Природа рефлексивного управления требует внимания и учета качеств не только объективной, но и субъективной составляющей исторического процесса, в частности, деятельных участников и колеблющихся, актива и пассива происходящего, союзников и противников, их структурных и функциональных характеристик. Тем самым оптимальное развитие социально-политических процессов предполагает вызревание самой общественной среды, а также кластеров будущего как звеньев цепи, потянув за которые можно изменить положение всей цепи общественного организма. Постсовременное взаимопересечение признаков постиндустриальности и постглобализма и восстанавливает уже во всемирном масштабе эффект агоры, и усиливает искус задействования манипуляций для получения результата и обеспечения трансформаций, расцениваемых как выгодные. Тем паче годы доминирования Запада после падения Организации Варшавского договора и СССР усилили привычку навязывания своего мировоззрения, оценок и интересов. Вместе с тем безопасность и развитие общества обеспечиваются функционированием контуров координации и самоуправления, качество которых предопределяет характер ответов социальной целостности на внутренние и внешние вызовы [1; 9; 16; 17; 19].

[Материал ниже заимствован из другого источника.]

(** C3 (amended to non-nil inputs): for every value [v] with a dynamic type
    [t], [RegisterFactory] checks in this order and returns the first
    failure, the world unchanged: [t] is not a function type; [t] declares
    parameters; [t] does not declare exactly one result; the result type is
    not a pointer type.  When all pass it returns nil, and the only change is
    that the factory mapping holds the wrapper of [v] under the result type,
    whatever it held there before. *)
Theorem RegisterFactory_validates_in_order (v : typed) (w : World) :
  (reflect.kind_of (reflect.type_of v) <> reflect.Func ->
   container.RegisterFactory (Some v) w
     = (Returns (Some ErrFactoryMustBeAFunction), w)) /\
  (forall ins outs, reflect.type_of v = FuncT ins outs -> ins <> [] ->
   container.RegisterFactory (Some v) w
     = (Returns (Some ErrFactoryMustTakeNoArguments), w)) /\
  (forall outs, reflect.type_of v = FuncT [] outs -> length outs <> 1 ->
   container.RegisterFactory (Some v) w
     = (Returns (Some ErrFactoryMustReturnOneValue), w)) /\
  (forall o, reflect.type_of v = FuncT [] [o] ->
   reflect.kind_of o <> reflect.Ptr ->
   container.RegisterFactory (Some v) w
     = (Returns (Some ErrOutputMustBeAPointer), w)) /\
  (forall o, reflect.type_of v = FuncT [] [o] ->
   reflect.kind_of o = reflect.Ptr ->
   container.RegisterFactory (Some v) w
     = (Returns None, set_factory o (container.wrapper (reflect.Direct v)) w) /\
   factories (recv (snd (container.RegisterFactory (Some v) w))) !! o
     = Some (container.wrapper (reflect.Direct v))).
Proof.
  rewrite RegisterFactory_typed. split; [|split; [|split; [|split]]].
  - destruct (reflect.type_of v); try reflexivity. intros K; now destruct K.
  - intros ins outs -> Hins. destruct ins; [contradiction|reflexivity].
  - intros outs -> Houts. destruct outs as [|o [|o' outs]]; try reflexivity.
    now destruct Houts.
  - intros o -> K. case_decide; [contradiction|reflexivity].
  - intros o -> K. case_decide; [|contradiction]. split; [reflexivity|].
    cbn. apply lookup_insert_eq.
Qed.

Lemma RegisterFactory_validates_in_order_witness :
  container.RegisterFactory example.newUserFn example.w0 =
    (Returns None,
     set_factory (PtrT example.User)
       (container.wrapper (reflect.ValueOf example.newUserFn)) example.w0) /\
  container.RegisterFactory (Some (Data StringT (DString "not a function")))
    example.w0 = (Returns (Some ErrFactoryMustBeAFunction), example.w0).
Proof.
  split.
  - apply (RegisterFactory_validates_in_order
             (Fn [] [PtrT example.User] (Some example.newUser)) example.w0);
      reflexivity.
  - apply (RegisterFactory_validates_in_order
             (Data StringT (DString "not a function")) example.w0).
    discriminate.
Defined.

(** The order shows on a function that fails several checks at once: with
    a parameter and two results of which none is a pointer, the answer is
    the error of the parameter check; without the parameter, that of the
    result count. *)
Example RegisterFactory_reports_the_first_failure :
  container.RegisterFactory (Some (Fn [StringT] [IntT; IntT] None)) example.w0
    = (Returns (Some ErrFactoryMustTakeNoArguments), example.w0) /\
  container.RegisterFactory (Some (Fn [] [IntT; IntT] None)) example.w0
    = (Returns (Some ErrFactoryMustReturnOneValue), example.w0) /\
  container.RegisterFactory (Some (Fn [] [IntT] None)) example.w0
    = (Returns (Some ErrOutputMustBeAPointer), example.w0).
Proof. repeat split; rewrite RegisterFactory_typed; reflexivity. Qed.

Качество стратегического социетального управления – важнейший фактор конкуренции не только микроэкономических субъектов хозяйствования, но и культурно-цивилизационных миров. Факты общественной жизни мерцают в субъективности их смысловой интерпретации. Сборка событий в тенденцию во многом характеризует ожидания аналитика / комментатора, осуществляясь под определяющим воздействием мировоззрения. Взаимодействие культурно-цивилизационных миров всегда включало элементы конкуренции и партнерства, соотношение которых позволяло констатировать большую / меньшую комплиментарность, притяжение / отталкивание. При этом переживают свои жизненные циклы культурно-цивилизационные миры отнюдь не синхронно. Разумеется, как условное преобладание какого-либо из них в определенный момент вовсе не означает его большей потенциальной ценности для развития всей ойкумены, так и проигравшие в исторической конкуренции зачастую таили спасительные для человечества возможности повышения качества жизни и создания условий для творческого раскрытия одаренности.
Для обеспечения устойчивости к информационному воздействию (прежде всего, методами «разноцветного бархата» и технологиями «мягкой власти») критически важно создать условия для точек развития, как способных запустить цепную реакцию благотворных для развития перемен, так и стимулирующих желательные трансформации общественной среды. Повышение значения демократических процедур влияет на динамику концептуальной власти в направлении социального уровня воздействия, а ризо-мический характер изменений требует укрепления социокультурного, в частности, ценностно-смыслового остова социума. Народ, осознавший свою самобытность и ее ценность, способен на историческое творчество как по существу, так и в присущих культурно-цивилизационному миру социально-политических формах [4; 5; 7; 10; 11; 14]. Соответственно, требуется активизация потенциала всего народа и характера бесструктурного управления.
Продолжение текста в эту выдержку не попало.